> **What to work on**
Below are the entries. Transcribe exactly the lines from the one with "they stand for nothing. *)" through the one with "(** * The bit reader *)", ends included, and leave out all others.

> **Extracted information**
(* ===== verification/InflateFacts.v ===== *)
(** What the parts of the decompressor do on their own: the bit reader, the
    Huffman trees with their cache, the back copy; streams of stored blocks
    decompressed to what was stored; and two streams that are taken although
    they stand for nothing. *)
From stdpp Require Import base tactics list strings.
From Stdlib Require Import ZArith Lia.
From S2P Require Import Prelude Str Kgz Inflate InflateSpec HuffCode KgzBits KgzTree KgzHuff HuffComplete KgzBuf InflateInv InflateSafe GzipInv.

(** * The bit reader *)

(** Numbers of the given widths, one after the other: read from a stream, and
    cut off a list of bits. *)
Fixpoint read_fields (ks : list Z) : M kgz_bitstream (list Z) :=
  match ks with
  | [] => ret []
  | k :: ks' =>
      let* v := kgz_bitstream_getbits k in
      let* vs := read_fields ks' in
      ret (v :: vs)
  end.
Fixpoint take_fields (ks : list Z) (bs : list bool) : option (list Z * list bool) :=
  match ks with
  | [] => Some ([], bs)
  | k :: ks' =>
      '(v, bs) ← take_num k bs;
      '(vs, bs) ← take_fields ks' bs;
      Some (v :: vs, bs)
  end.

Lemma read_fields_ok d n ks p s vs bs :
  (∀ i, 0 <= d i < 256) → 0 <= n < 2 ^ 58 → Forall (λ k, 0 <= k <= 32) ks → at_pos d n p s → p <= 8 * n →
  take_fields ks (rest d n p) = Some (vs, bs) →
  wp (read_fields ks) s (λ r s', r = vs ∧ ∃ p', at_pos d n p' s' ∧ bs = rest d n p').
Proof.
  intros Hd Hn Hks. revert p s vs bs. induction Hks as [|k ks Hk _ IH]; intros p s vs bs Hs Hp; cbn.
  - intros [= <- <-]. apply wp_ret. split; [done|]. by exists p.
  - intros ([v bs1] & Hv & ([vs' bs2] & Hvs & [= <- <-])%bind_Some)%bind_Some.
    destruct (take_num_rest d n p k v bs1) as (-> & -> & Hle); [lia|done|done|].
    eapply wp_bind, wp_mono; [apply getbits_ok; try done; lia|]. intros r s1 [-> Hs1].
    eapply wp_bind, wp_mono; [by apply (IH (p + k) s1 vs' bs2); [|lia|]|]. intros r s2 (-> & p' & Hs2 & ->).
    apply wp_ret. split; [done|]. by exists p'.
Qed.

(** Reading numbers of up to 32 bits from a stream, through the 64-bit
    buffer that is refilled on the way, gives the numbers that the bits of the
    input stand for, in order. *)
Theorem getbits_reads_bits d data ks vs bs :
  (∀ i, 0 <= d i < 256) → has_bytes d data → Z.of_nat (length data) < 2 ^ 58 → Forall (λ k, 0 <= k <= 32) ks →
  take_fields ks (bits_of data) = Some (vs, bs) →
  ∃ s', read_fields ks (mk_stream d (Z.of_nat (length data)) 0 0 0 0) = Ok (vs, s').
Proof.
  intros Hd Hat Hn Hks Ht. rewrite <- (rest_bits_of d data Hat) in Ht.
  assert (at_pos d (Z.of_nat (length data)) 0 (mk_stream d (Z.of_nat (length data)) 0 0 0 0)) as Hs.
  { apply empty_at_pos with (q := 0). unfold empty_at. split_and!; done || lia. }
  destruct (wp_inv _ _ _ (read_fields_ok d (Z.of_nat (length data)) ks 0 _ vs bs Hd ltac:(lia) Hks Hs ltac:(lia) Ht)) as (r & s' & E & -> & _). by exists s'.
Qed.

Lemma getbits_reads_bits_witness :
  ∃ s', read_fields [3; 0; 13; 32; 7; 32] (mk_stream (of_list sample) 23 0 0 0 0) = Ok ([5; 0; 6339; 329; 16; 1197047936], s').
Proof.
  assert (Forall (λ b, 0 <= b < 256) sample) as Hb by (repeat constructor; lia). destruct (of_list_bytes sample Hb) as [H1 H2].
  eapply (getbits_reads_bits (of_list sample) sample); [exact H1|exact H2|by vm_compute|apply (bool_decide_unpack _); by vm_compute|by vm_compute].
Defined.

(** * Huffman trees *)

(** (C19) For every complete code, and those with a few short words,
    [kgz_huffman_tree_create]
    gives a tree on which every symbol is found by its canonical code: where
    the rest of the input begins with a code, the look-up returns that symbol
    and moves on by just the code. *)
Theorem huffman_tree_decodes lens a :
  proper_code lens → Z.of_nat (length lens) < 2 ^ 16 → arena_ok a → a_offset a + 4134 + 12 * initial_capacity lens <= a_capacity a →
  ∃ t a', kgz_huffman_tree_create lens a = Ok (Some t, a') ∧
    ∀ d n p s sym bs, (∀ j, 0 <= d j < 256) → 0 <= n < 2 ^ 58 → at_pos d n p s → p <= 8 * n →
      decode_symbol (codes lens) 0 (rest d n p) = Some (sym, bs) →
      ∃ s' p', kgz_huffman_tree_lookup t s = Ok (Some sym, s') ∧ at_pos d n p' s' ∧ bs = rest d n p'.
Proof.
  intros Hpc Hlen Ha Hroom. pose proof (proper_valid lens Hlen Hpc) as Hv. destruct (tree_create_ok lens a Hv Ha Hroom) as (t & off & E & Ht & _). eexists t, _. split; [exact E|].
  intros d n p s sym bs Hd Hn Hs Hp Hdec.
  destruct (lookup_decode lens t ltac:(apply Hv) Ht d n p s sym bs Hd Hn Hs Hp Hdec) as [_ (r & s' & El & -> & p' & Hs' & Hbs & _)%wp_inv].
  by exists s', p'.
Qed.

Lemma huffman_tree_decodes_witness :
  ∃ t a', kgz_huffman_tree_create fixed_lens (mk_arena 4096 FIXED_ARENA_SIZE 0) = Ok (Some t, a') ∧
    ∃ s', kgz_huffman_tree_lookup t (mk_stream (of_list sample) 23 0 0 0 0) = Ok (Some 136, s').
Proof.
  assert (Forall (λ b, 0 <= b < 256) sample) as Hb by (repeat constructor; lia). destruct (of_list_bytes sample Hb) as [H1 H2].
  destruct (huffman_tree_decodes fixed_lens (mk_arena 4096 FIXED_ARENA_SIZE 0)) as (t & a' & E & H).
  - apply (bool_decide_unpack _). by vm_compute.
  - by vm_compute.
  - split; [|split|]; vm_compute; done.
  - by vm_compute.
  - exists t, a'. split; [exact E|].
    destruct (H (of_list sample) 23 0 (mk_stream (of_list sample) 23 0 0 0 0) 136 (drop 8 (bits_of sample))) as (s' & p' & El & _); [exact H1|lia| |lia| |].
    + apply empty_at_pos with (q := 0). unfold empty_at. split_and!; done || lia.
    + change 23 with (Z.of_nat (length sample)). rewrite (rest_bits_of (of_list sample) sample H2). by vm_compute.
    + exists s'. exact El.
Defined.

(** (C20) The cache of a tree is transparent: from every state of the stream,
    with every following input, also one that begins with no code, a look-up
    through the 1024 cached entries ends as a walk from the root does. *)
Theorem huffman_cache_transparent lens a t a' s :
  proper_code lens → Z.of_nat (length lens) < 2 ^ 16 → arena_ok a → a_offset a + 4134 + 12 * initial_capacity lens <= a_capacity a →
  kgz_huffman_tree_create lens a = Ok (Some t, a') →
  kgz_huffman_tree_lookup t s = (let* bits := kgz_bitstream_peek MAX_BITS in kgz_huffman_tree_lookup_slow t bits) s.
Proof.
  intros Hpc Hlen Ha Hroom E. pose proof (proper_valid lens Hlen Hpc) as Hv. destruct (tree_create_ok lens a Hv Ha Hroom) as (t' & off & E' & Ht & _). rewrite E in E'. injection E' as <- _.
  by apply (lookup_is_slow lens t (proj1 Hv) Ht).
Qed.

Lemma huffman_cache_transparent_witness : ∃ t a',
  kgz_huffman_tree_create fixed_lens (mk_arena 4096 FIXED_ARENA_SIZE 0) = Ok (Some t, a') ∧
  kgz_huffman_tree_lookup t (mk_stream (of_list sample) 23 0 0 0 0) =
    (let* bits := kgz_bitstream_peek MAX_BITS in kgz_huffman_tree_lookup_slow t bits) (mk_stream (of_list sample) 23 0 0 0 0).
Proof.
  assert (arena_ok (mk_arena 4096 FIXED_ARENA_SIZE 0)) as Ha by (split; [|split|]; vm_compute; done).
  destruct (fixed_tree_ok (mk_arena 4096 FIXED_ARENA_SIZE 0) Ha eq_refl eq_refl) as (t & off & E & _).
  exists t. eexists. split; [exact E|]. eapply (huffman_cache_transparent fixed_lens (mk_arena 4096 FIXED_ARENA_SIZE 0)).
  - apply (bool_decide_unpack _). by vm_compute.
  - by vm_compute.
  - exact Ha.
  - by vm_compute.
  - exact E.
Defined.

(** * The back copy *)

(** The back copy, with its three cases (a run of one byte, distant bytes,
    overlapping bytes), appends what copying byte by byte gives.  It is refused,
    without a change, just when it would reach before the output or beyond the
    buffer; memory outside the free part of the buffer is never written. *)
Theorem lz77copy_correct distance len b :
  buffer_ok b → 0 < distance → 0 <= len < 2 ^ 62 →
  ∃ ok b', kgz_buffer_lz77copy distance len b = Ok (ok, b') ∧
    (ok = true ↔ distance <= b_size b ∧ b_size b + len <= b_capacity b) ∧
    contents b' = (if ok then lz77 (Z.to_nat len) (Z.to_nat distance) (contents b) else contents b) ∧
    ∀ x, x < b_size b ∨ b_capacity b <= x → b_data b' x = b_data b x.
Proof.
  intros Hb Hd Hlen. destruct (buffer_lz77copy_ok distance len b Hb Hd Hlen) as (ok & b' & E & [_ _ Hg] & Hok & Hfail).
  exists ok, b'. split; [done|].
  destruct (decide (distance <= b_size b ∧ b_size b + len <= b_capacity b)) as [[H1 H2]|Hn].
  - destruct (Hok H1 H2) as (-> & _ & Hc & _). by split_and!.
  - destruct Hfail as [-> Hs]; [lia|]. split_and!; [done| |done]. unfold contents. rewrite Hs. apply bytes_upto_ext.
    intros i Hi. unfold read8. rewrite Hg by lia. done.
Qed.
(* ===== verification/RbOps.v ===== *)
(** The operations of red-black trees on their sequence of elements: insertion,
    removal, search, neighbours and traversal. *)
From stdpp Require Import base tactics list gmap strings sorting.
From Stdlib Require Import ZArith Lia.
From S2P Require Import Prelude Rb RbTree RbInv.

(** The number of nodes fits, and so does every way through the tree. *)
Definition small (t : tree) : Prop := Z.of_nat (length (elems t)) < 2 ^ 62.

Lemma length_ctx ctx : (length ctx <= length (around ctx))%nat.
Proof. induction ctx as [|f ctx IH]; cbn; [done|]. rewrite length_app. lia. Qed.

Lemma small_ctx ctx t : small (plug ctx t) → Z.of_nat (length ctx) < 2 ^ 62 ∧ Z.of_nat (length (elems t)) < 2 ^ 62.
Proof. unfold small. rewrite elems_around, length_app. pose proof (length_ctx ctx). lia. Qed.

(** * The first and the last node of a subtree *)
Fixpoint extreme (d : side) (t : tree) : Z :=
  match t with
  | Leaf => NULL
  | Node _ l x r => match d with LEFT => match l with Leaf => x | _ => extreme d l end | RIGHT => match r with Leaf => x | _ => extreme d r end end
  end.

Lemma extreme_node d c a x b : extreme d (node d c a x b) = match a with Leaf => x | _ => extreme d a end.
Proof. by destruct d. Qed.

Lemma extreme_left t : extreme LEFT t = match elems t with [] => NULL | x :: _ => x end.
Proof. induction t as [|c l IHl x r _]; [done|]. cbn. destruct l as [|cl ll y lr]; [done|]. rewrite IHl. cbn. by destruct (elems ll). Qed.
Lemma extreme_right t : extreme RIGHT t = match last (elems t) with None => NULL | Some x => x end.
Proof.
  induction t as [|c l _ x r IHr]; [done|]. cbn. rewrite last_app, last_cons. destruct r as [|cr rl y rr]; [done|]. rewrite IHr.
  cbn. rewrite last_app, last_cons. by destruct (last (elems rr)).
Qed.

Lemma extreme_place d t : t ≠ Leaf → ∃ ctx c b, t = plug ctx (node d c Leaf (extreme d t) b) ∧ Forall (λ f, f_side f = d) ctx.
Proof.
  induction t as [|c l IHl x r IHr]; [done|]. intros _.
  assert (∃ a b, Node c l x r = node d c a x b ∧ (a ≠ Leaf → ∃ ctx c b, a = plug ctx (node d c Leaf (extreme d a) b) ∧ Forall (λ f, f_side f = d) ctx)) as (a & b & E & IH).
  { destruct d; [by exists l, r|by exists r, l]. }
  rewrite E, extreme_node. destruct a as [|ca al y ar]; [by exists [], c, b|]. destruct IH as (ctx & c' & b' & Ea & Hf); [done|].
  exists (ctx ++ [mk_frame d c x b]), c', b'. rewrite plug_app, <- Ea. split; [done|]. apply Forall_app. by repeat constructor.
Qed.

Lemma wp_last_on s t d ctx u (Q : Z → rb_state → Prop) : is_tree s t → small t → t = plug ctx u → u ≠ Leaf → Q (extreme d u) s → wp (last_on d (ptr u)) s Q.
Proof.
  intros Ht Hsm Et Hu HQ. unfold last_on.
  apply (wp_while _ (λ m e s1, ∃ ctx1 u1, m = Z.of_nat (length (elems u1)) ∧ s1 = s ∧ t = plug ctx1 u1 ∧ u1 ≠ Leaf ∧ e = ptr u1 ∧ extreme d u1 = extreme d u) Q) with (n := Z.of_nat (length (elems u))).
  - clear Et Hu. intros m e s1 _ (ctx1 & u1 & -> & -> & Et & Hu & -> & Ex).
    destruct (tree_node d u1) as [->|(c & a & x & b & ->)]; [done|]. rewrite ptr_node, extreme_node in *.
    apply wp_bind. eapply (wp_child_at s t Ht ctx1 d); [done|]. destruct a as [|ca al y ar]; cbn [ptr]; [apply wp_ret; by rewrite Ex|].
    rewrite (proj2 (Z.eqb_neq y NULL)); [|by eapply (node_not_null s t Ht (mk_frame d c x b :: ctx1) LEFT)]. apply wp_ret.
    exists (Z.of_nat (length (elems (Node ca al y ar)))). split.
    + rewrite elems_node. rewrite length_cons, length_app. lia.
    + by exists (mk_frame d c x b :: ctx1), (Node ca al y ar).
  - subst t. apply small_ctx in Hsm. lia.
  - by exists ctx, u.
Qed.

(** * Removal *)

(** The colours after a node of colour [c] is gone. *)
Lemma remove_finish s ctx u c cu m : is_tree s (plug ctx u) → small (plug ctx u) → rb u cu m → (c = RED → cu = BLACK) → rb_ctx ctx c (above c m) →
  wp (if color_val c =? RB_BLACK then RB_REMOVE_COLOR (up ctx) (ptr u) else ret tt) s (λ _ s', ∃ t', becomes (plug ctx u) s t' s' ∧ balanced t').
Proof.
  intros Ht Hsm Hu Hcu Hc. destruct c; cbn [color_val above] in *.
  - change (RB_RED =? RB_BLACK) with false. cbv iota. apply wp_ret. exists (plug ctx u). split; [by apply becomes_refl|].
    rewrite (Hcu eq_refl) in Hu. eapply plug_balanced; [by apply ctx_weaken|done].
  - change (RB_BLACK =? RB_BLACK) with true. cbv iota. apply small_ctx in Hsm as [Hsm _]. apply remove_color_ok; [done| |unfold rounds; destruct (color_of u); lia].
    exists m. split; [done|]. inversion Hu; subst; cbn; eauto.
Qed.

(** What removal leaves of the elements. *)
Definition removed (t : tree) (x : Z) (s : rb_state) (s' : rb_state) : Prop :=
  ∃ t' l1 l2, elems t = l1 ++ x :: l2 ∧ elems t' = l1 ++ l2 ∧ is_tree s' t' ∧ balanced t' ∧ keeps (elems t) s s'.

> **Answer space**
    they stand for nothing. *)
From stdpp Require Import base tactics list strings.
From Stdlib Require Import ZArith Lia.
From S2P Require Import Prelude Str Kgz Inflate InflateSpec HuffCode KgzBits KgzTree KgzHuff HuffComplete KgzBuf InflateInv InflateSafe GzipInv.

(** * The bit reader *)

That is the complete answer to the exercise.